(** * Old Time Radio firmware (src/src/main.py): a shallow embedding

    The firmware is a MicroPython program built around module-level
    globals, two files (album_state.txt, schedule.csv), an I2C bus with a
    DS3231 clock and an AT24C32 EEPROM, and a UART link to a DFPlayer.
    The embedding keeps the globals and the devices in one [State] record
    that every operation threads explicitly.  Integers are unbounded, as
    in Python, and are modelled by [Z]; bytes are [Z] in 0..255 (or
    [Byte.byte] for the immutable audio asset); text is [list ascii]. *)

From Stdlib Require Import ZArith Lia List Bool Ascii String.
From Stdlib Require Import Strings.Byte.
From stdpp Require Import base option list gmap sorting.

Local Open Scope Z_scope.

(** ** Text helpers: the Python string operations the firmware uses *)

Abbreviation str := (list ascii).

Definition lit (s : string) : str := list_ascii_of_string s.

Definition ord (c : ascii) : Z := Z.of_N (N_of_ascii c).

(** [str.strip()] with no argument removes the six ASCII white-space
    characters: space, tab, line feed, vertical tab, form feed, carriage
    return. *)
Definition is_space (c : ascii) : bool :=
  let n := ord c in (n =? 32) || ((9 <=? n) && (n <=? 13)).

Fixpoint lstrip (s : str) : str :=
  match s with
  | c :: s' => if is_space c then lstrip s' else s
  | [] => []
  end.

Definition rstrip (s : str) : str := rev (lstrip (rev s)).

Definition strip (s : str) : str := rstrip (lstrip s).

(** [s.split(sep)] for a one-character separator: always at least one
    piece, empty pieces kept. *)
Fixpoint split_on (sep : ascii) (s : str) : list str :=
  match s with
  | [] => [[]]
  | c :: s' =>
      if Ascii.eqb c sep then [] :: split_on sep s'
      else match split_on sep s' with
           | w :: ws => (c :: w) :: ws
           | [] => [[c]]
           end
  end.

(** [sep.join(pieces)]. *)
Fixpoint join (sep : str) (pieces : list str) : str :=
  match pieces with
  | [] => []
  | [p] => p
  | p :: ps => p ++ sep ++ join sep ps
  end.

(** [s.startswith(p)]. *)
Fixpoint startswith (p s : str) : bool :=
  match p, s with
  | [], _ => true
  | _ :: _, [] => false
  | a :: p', b :: s' => Ascii.eqb a b && startswith p' s'
  end.

(** [c in s] for a one-character [c]. *)
Definition contains (c : ascii) (s : str) : bool := existsb (Ascii.eqb c) s.

(** A text file given line by line, each line ended by a line feed. *)
Definition text_lines (ls : list string) : str :=
  concat (map (fun l => lit l ++ ["010"%char]) ls).

(** *** Decimal integers: [int(text)] and ["%d" % n]

    [int] accepts optional surrounding white space, an optional sign and a
    non-empty run of decimal digits, in which a single underscore may
    stand between two digits; anything else is the ValueError the
    callers catch, modelled by [None]. *)
Definition digit_val (c : ascii) : option Z :=
  let n := ord c in
  if (48 <=? n) && (n <=? 57) then Some (n - 48) else None.

Fixpoint parse_digits (acc : Z) (s : str) : option Z :=
  match s with
  | [] => Some acc
  | c :: s' =>
      match digit_val c with
      | Some d => parse_digits (10 * acc + d) s'
      | None =>
          if Ascii.eqb c "_" then
            match s' with
            | c' :: _ =>
                match digit_val c' with
                | Some _ => parse_digits acc s'
                | None => None
                end
            | [] => None
            end
          else None
      end
  end.

Definition parse_unsigned (s : str) : option Z :=
  match s with
  | c :: _ =>
      match digit_val c with
      | Some _ => parse_digits 0 s
      | None => None
      end
  | [] => None
  end.

Definition py_int (s : str) : option Z :=
  match strip s with
  | c :: d =>
      if Ascii.eqb c "-" then Z.opp <$> parse_unsigned d
      else if Ascii.eqb c "+" then parse_unsigned d
      else parse_unsigned (c :: d)
  | [] => None
  end.

Definition digit_char (d : Z) : ascii := ascii_of_N (Z.to_N (48 + d)).

Fixpoint dec_digits (fuel : nat) (n : Z) : str :=
  match fuel with
  | O => []
  | S f => (if n <? 10 then [] else dec_digits f (n / 10)) ++ [digit_char (n mod 10)]
  end.

Definition dec_fuel (n : Z) : nat := S (Z.to_nat (Z.log2 n)).

(** ["%d" % n], also what an f-string prints for an int. *)
Definition str_of_Z (n : Z) : str :=
  if n <? 0 then "-"%char :: dec_digits (dec_fuel (- n)) (- n)
  else dec_digits (dec_fuel n) n.

(** ** Bit and byte helpers *)

Definition byte_ok (b : Z) : bool := (0 <=? b) && (b <=? 255).

(** [bytes([...])] and [bytearray([...])] raise ValueError unless every
    element is in 0..255. *)
Definition py_bytes (l : list Z) : option (list Z) :=
  if forallb byte_ok l then Some l else None.

(** Little-endian packing of [ustruct.pack]: [le_bytes k v] is the [k]
    low bytes of [v]. *)
Fixpoint le_bytes (k : nat) (v : Z) : list Z :=
  match k with
  | O => []
  | S k' => Z.land v 255 :: le_bytes k' (Z.shiftr v 8)
  end.

Fixpoint le_value (l : list Z) : Z :=
  match l with
  | [] => 0
  | b :: l' => b + 256 * le_value l'
  end.

(** [checksum16]: 16-bit additive checksum. *)
Definition checksum16 (data : list Z) : Z :=
  fold_left (fun total b => Z.land (total + b) 65535) data 0.

(** [time.ticks_diff] and [time.ticks_add] of MicroPython: tick counts
    live in 0 .. 2^30 - 1 and differences are taken modulo that period,
    as a signed value. *)
Definition TICKS_PERIOD : Z := 2 ^ 30.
------------------------
> Exercise brief: Print, without alteration, only the lines above between the one holding "(** [bytes([...])] and" and the one holding "fold_left (fun total", inclusive.

> Answer to this exercise:
(** [bytes([...])] and [bytearray([...])] raise ValueError unless every
    element is in 0..255. *)
Definition py_bytes (l : list Z) : option (list Z) :=
  if forallb byte_ok l then Some l else None.

(** Little-endian packing of [ustruct.pack]: [le_bytes k v] is the [k]
    low bytes of [v]. *)
Fixpoint le_bytes (k : nat) (v : Z) : list Z :=
  match k with
  | O => []
  | S k' => Z.land v 255 :: le_bytes k' (Z.shiftr v 8)
  end.

Fixpoint le_value (l : list Z) : Z :=
  match l with
  | [] => 0
  | b :: l' => b + 256 * le_value l'
  end.

(** [checksum16]: 16-bit additive checksum. *)
Definition checksum16 (data : list Z) : Z :=
  fold_left (fun total b => Z.land (total + b) 65535) data 0.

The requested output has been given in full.